* What you are asked to do:
Below are some records. Say how many of their lines include the string "unfold", giving only the number.

[Stored data]
##############################

(** The array of a relation holds every object once. *)
Lemma run_array_apart i parent r p m :
  modelAt s' i parent m -> childOf parent r p -> oneToOne p = false ->
  exists a elems,
    readProp (t_heap s') m r = Ok (VRef a) /\
    t_heap s' !! a = Some (Arr elems) /\ List.NoDup elems.
Proof.
  intros Hm Hch Hone.
  destruct (wf_children wf _ _ _ Hch) as (Hp & _).
  destruct (modelAt_visit i parent m Hm) as (k & u & Hk & _ & Hpath & <-).
  destruct (relation_finalized k u parent r p Hk Hpath Hch)
    as (a & val3 & val & Ha & HTa & Hr3 & Hr & Hfin & Hc).
  destruct (run_built _ _ _ _ _ _ Hrun) as (Hh3 & _).
  pose proof (proj1 (run_final _ _ _ _ _ _ Hrun)) as Hh.
  unfold final in Hfin. rewrite Hone in Hfin.
  destruct Hfin as (n & -> & Hn).
  destruct (proj2 Hh n _ Hn) as (c & Hc1 & elems & -> & _).
  rewrite Ha. exists n, elems. split; [exact Hr|]. split; [exact Hc1|].
  unfold content in Hc. rewrite Hone in Hc. simpl in Hc. rewrite Hc1 in Hc.
  rewrite Hc.
  destruct (proj2 Hh3 a _ HTa) as (c0 & Hc0 & cls & o & -> & Hslots).
  unfold readProp in Hr3. rewrite Hc0 in Hr3. injection Hr3 as <-.
  pose proof (Hslots parent r p Hch eq_refl) as Hslot.
  unfold slotKind in Hslot. rewrite Hone in Hslot.
  destruct Hslot as [E|[(bk & E & Hbk)|[Hf _]]]; [| |discriminate].
  - rewrite E. constructor.
  - rewrite E. simpl.
    destruct (proj2 Hh3 bk _ Hbk) as (c1 & Hc2 & cls1 & o1 & -> & _).
    rewrite Hc2. now apply (branch_values_apart bk p cls1 o1).
Qed.

(** The array returned holds every object once. *)
Lemma run_roots_apart : List.NoDup roots.
Proof.
  destruct (run_built _ _ _ _ _ _ Hrun) as (Hh3 & _ & _ & Htree & _).
  destruct (proj2 Hh3 _ _ Htree) as (c1 & Hc1 & cls1 & o1 & -> & _).
  pose proof (run_roots _ _ _ _ _ _ Hrun) as Hroots. simpl in Hroots.
  rewrite Hc1 in Hroots. injection Hroots as E. rewrite <- E.
  apply (branch_values_apart treeAt root cls1 o1); auto.
  - rewrite (rf_infos _ _ Hrf). now left.
  - apply Hrf.
Qed.

(** *** The paths a row has no identifier at *)

Lemma below_absent row p q :
  In row rows -> below p q ->
  truthy_prim (idGetter p row) = false ->
  In q infos /\ truthy_prim (idGetter q row) = false.
Proof.
  intros Hrow Hbelow Hid. induction Hbelow as [Hp|q r c _ [Hq IH] Hch].
  - auto.
  - split; [apply (wf_children wf _ _ _ Hch)|].
    destruct (truthy_prim (idGetter c row)) eqn:Hc; [|reflexivity].
    rewrite (Hpresent row q r c Hrow Hch Hc) in IH. discriminate.
Qed.

Lemma run_skipped i row p q m :
  rows !! i = Some row -> truthy_prim (idGetter p row) = false ->
  below p q -> ~ modelAt s' i q m.
Proof.
  intros Hi Hid Hbelow Hm.
  assert (Hrow : In row rows).
  { apply list_elem_of_In. eapply list_elem_of_lookup_2; eauto. }
  destruct (below_absent row p q Hrow Hbelow Hid) as [Hq Hqid].
  destruct (modelAt_visit _ _ _ Hm) as (k & v & Hk & Hvr & He & _).
  rewrite <- Hvr in Hi.
  destruct (visit_row k v q row Hk Hq He Hi) as [Ht _]. congruence.
Qed.

End Run.
End Tree.
End Typing.

(** *** The tree of the joined rows *)

(** The builder and the rows [rowsToTree] is made for.  The PathInfo
    objects are those of a tree of relations, the root first; the columns
    of the first row give every path a column and no column of a model has
    the name of a relation of its class; and a row has an identifier at a
    path only when it has one at the parent path, as the rows of a chain of
    left joins have. *)
Record joinedRows (b : Builder) (rows : list Row) (keyInfo : list KeyInfo)
    (root : PathInfo) (rest : list PathInfo) : Prop := {
  jr_paths : wellFormed (map snd (pathInfo b));
  jr_root : rootFirst (map snd (pathInfo b)) root rest;
  jr_keys : createKeyInfo b rows = Ok keyInfo;
  jr_fresh : freshModels (map snd (pathInfo b)) keyInfo;
  jr_keyed : allKeyed (map snd (pathInfo b)) keyInfo;
  jr_present : parentsPresent (map snd (pathInfo b)) rows
}.

Lemma joinedRows_run b rows keyInfo root rest h :
  joinedRows b rows keyInfo root rest ->
  exists s3 T3 s' T' models roots,
    treeRun (map snd (pathInfo b)) b rows h keyInfo root s3 T3 s' T' models roots.
Proof.
  intros [H1 H2 H3 H4 H5 H6].
  exact (rowsToTree_run _ H1 b rows h keyInfo root rest eq_refl H3 H2 H4 H5
           H6).
Qed.

(** X18. On joined rows [rowsToTree] does not throw: it returns an array,
    every element of the array is an object and the model of a row at the
    root path, and the model of every row at the root path is one of
    them. *)
Theorem joined_rows_give_the_root_models
    (b : Builder) (rows : list Row) (keyInfo : list KeyInfo)
    (root : PathInfo) (rest : list PathInfo) (h : list cell) :
  joinedRows b rows keyInfo root rest ->
  exists s' models roots,
    rowsToTree b rows (newTreeState h) = (s', Ok (Tree (VRef models))) /\
    t_heap s' !! models = Some (Arr roots) /\
    Forall (fun x => (exists a cls o,
                        x = VRef a /\ t_heap s' !! a = Some (Obj cls o)) /\
                     exists j, modelAt s' j root x) roots /\
    forall i row, rows !! i = Some row ->
      truthy_prim (idGetter root row) = true ->
      exists m, modelAt s' i root m /\ In m roots.
Proof.
  intros J.
  destruct (joinedRows_run b rows keyInfo root rest h J)
    as (s3 & T3 & s' & T' & models & roots & Hrun).
  destruct J as [H1 H2 H3 H4 H5 H6].
  exists s', models, roots.
  split; [exact (run_result _ _ _ _ _ _ _ _ _ _ _ _ Hrun)|].
  split; [exact (run_models _ _ _ _ _ _ _ _ _ _ _ _ Hrun)|].
  exact (run_root_models _ b rows h keyInfo root rest H2 _ _ _ _ _ _ Hrun).
Qed.

(** X19. On joined rows the models are nested as the rows say: when a row
    has an identifier at the path [p] of the relation [r] of the path
    [parent], the model of the row at [p] is, in the tree returned, the
    value of the property [r] of the model of the row at [parent] when the
    relation is one-to-one, and an element of the array held by that
    property otherwise. *)
Theorem row_models_are_nested
    (b : Builder) (rows : list Row) (keyInfo : list KeyInfo)
    (root : PathInfo) (rest : list PathInfo) (h : list cell) :
  joinedRows b rows keyInfo root rest ->
  exists s' models,
    rowsToTree b rows (newTreeState h) = (s', Ok (Tree models)) /\
    forall i row parent r p,
      rows !! i = Some row -> childOf (map snd (pathInfo b)) parent r p ->
      truthy_prim (idGetter p row) = true ->
      exists mp m,
        modelAt s' i parent mp /\ modelAt s' i p m /\
        related (t_heap s') p r mp m.
Proof.
  intros J.
  destruct (joinedRows_run b rows keyInfo root rest h J)
    as (s3 & T3 & s' & T' & models & roots & Hrun).
  destruct J as [H1 H2 H3 H4 H5 H6].
  exists s', (VRef models). split; [exact (run_result _ _ _ _ _ _ _ _ _ _ _ _ Hrun)|].
  intros i row parent r p.
  exact (run_nested _ H1 b rows h keyInfo root rest H2 _ _ _ _ _ _ Hrun i row parent r p).
Qed.
(* ===== verification/GoStrings.v ===== *)
(** * The parts of Go's [strings], [sort] and [strconv] packages the operator calls

    Strings are byte strings.  [Split] is given for one-byte separators, the only ones the
    operator uses.  [TrimSpace], [ToLower], [ToUpper] and [EqualFold] act on ASCII bytes and leave the bytes of
    multi-byte runes alone, where Go's functions also know the white space and the letters of the
    rest of Unicode: what is proved with them is about texts of which only the ASCII part has
    case or is trimmed.  [sort.Strings] orders by bytes; its result does not depend on the
    sorting algorithm ([sort_Strings_perm]). *)

From S2P Require Import Prelude.

(** ** Definitions *)

(** [strings.HasPrefix(s, prefix)] *)
Definition HasPrefix (s prefix : string) : bool := String.prefix prefix s.

Fixpoint has_char (c : ascii) (s : string) : bool :=
  match s with
  | EmptyString => false
  | String a s => bool_decide (a = c) || has_char c s
  end.

(** [strings.Contains(s, sub)] *)
Fixpoint Contains_str (s sub : string) : bool :=
  HasPrefix s sub ||
  match s with
  | EmptyString => false
  | String _ s => Contains_str s sub
  end.

(** [strings.Split(s, sep)] for a one-byte separator. *)
Fixpoint Split (s : string) (sep : ascii) : list string :=
  match s with
  | EmptyString => [""]
  | String a s =>
      if bool_decide (a = sep) then "" :: Split s sep
      else match Split s sep with
           | [] => [String a ""]
           | w :: ws => String a w :: ws
           end
  end.
(* ===== verification/Transformation.v ===== *)
(** * Mirror Maker transformations: the per-resource rewriting of the replication config

    Source: operator/controllers/kmmconfig/transformation_configurator.go and
    operator/api/kmm/transformation_types.go.

    Several KmmConfig resources share one list of configuration lines; each owns the transforms
    and predicates whose names carry its prefix.  [UpdateTransformationProperties] replaces the
    lines of one owner and keeps the names of the others. *)

From S2P Require Import Prelude GoStrings.

(** ** Data *)

Record Transform := mkTransform {
  transform_Name : string;
  transform_Type : string;
  transform_Predicate : string;
  transform_Negate : option bool;
  transform_Params : strmap;
}.

Global Instance Transform_eq_dec : EqDecision Transform.
Proof. solve_decision. Defined.

Record Predicate := mkPredicate {
  predicate_Name : string;
  predicate_Type : string;
  predicate_Params : strmap;
}.

Global Instance Predicate_eq_dec : EqDecision Predicate.
Proof. solve_decision. Defined.

Record Transformation := mkTransformation {
  Transforms : list Transform;
  Predicates : list Predicate;
}.

Global Instance Transformation_eq_dec : EqDecision Transformation.
Proof. solve_decision. Defined.

Record transformationDefinition := mkDefinition {
  replicationFlow : string;
  transformationConfig : list string;
  transformNames : list string;
  predicateNames : list string;
}.

Record TransformationConfigurator := mkConfigurator {
  transformation : option Transformation;
  transformationNamePrefix : string;
}.

Definition ReplicationPolicyClassConfig : string := "replication.policy.class".

Definition IdentityReplicationPolicy : string :=
  "io.strimzi.kafka.connect.mirror.IdentityReplicationPolicy".

(** ** Operations *)

Definition NewReplicationFlow (sourceClusterName targetClusterName : string) : string :=
  sourceClusterName +:+ "->" +:+ targetClusterName.
Record PartitionsReassignmentStatus := mkPartitionsReassignmentStatus {
  PartitionsReassignmentStatus_Status : string;
}.

Global Instance PartitionsReassignmentStatus_eq_dec : EqDecision PartitionsReassignmentStatus.
Proof. solve_decision. Defined.

Record AkhqStatus := mkAkhqStatus {
  AkhqStatus_Nodes : list string;
}.

Global Instance AkhqStatus_eq_dec : EqDecision AkhqStatus.
Proof. solve_decision. Defined.

Record MonitoringStatus := mkMonitoringStatus {
  MonitoringStatus_Nodes : list string;
}.

Global Instance MonitoringStatus_eq_dec : EqDecision MonitoringStatus.
Proof. solve_decision. Defined.

Record MirrorMakerStatus := mkMirrorMakerStatus {
  MirrorMakerStatus_Nodes : list string;
}.

Global Instance MirrorMakerStatus_eq_dec : EqDecision MirrorMakerStatus.
Proof. solve_decision. Defined.

Record DisasterRecoveryStatus := mkDisasterRecoveryStatus {
  DisasterRecoveryStatus_Mode : string;
  DisasterRecoveryStatus_Status : string;
  DisasterRecoveryStatus_Comment : string;
  DisasterRecoveryStatus_Message : string;
}.

Global Instance DisasterRecoveryStatus_eq_dec : EqDecision DisasterRecoveryStatus.
Proof. solve_decision. Defined.

Record StatusCondition := mkStatusCondition {
  StatusCondition_Type : string;
  StatusCondition_Status : string;
  StatusCondition_Reason : string;
  StatusCondition_Message : string;
  StatusCondition_LastTransitionTime : string;
}.

Global Instance StatusCondition_eq_dec : EqDecision StatusCondition.
Proof. solve_decision. Defined.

##############################

* Answer space:
4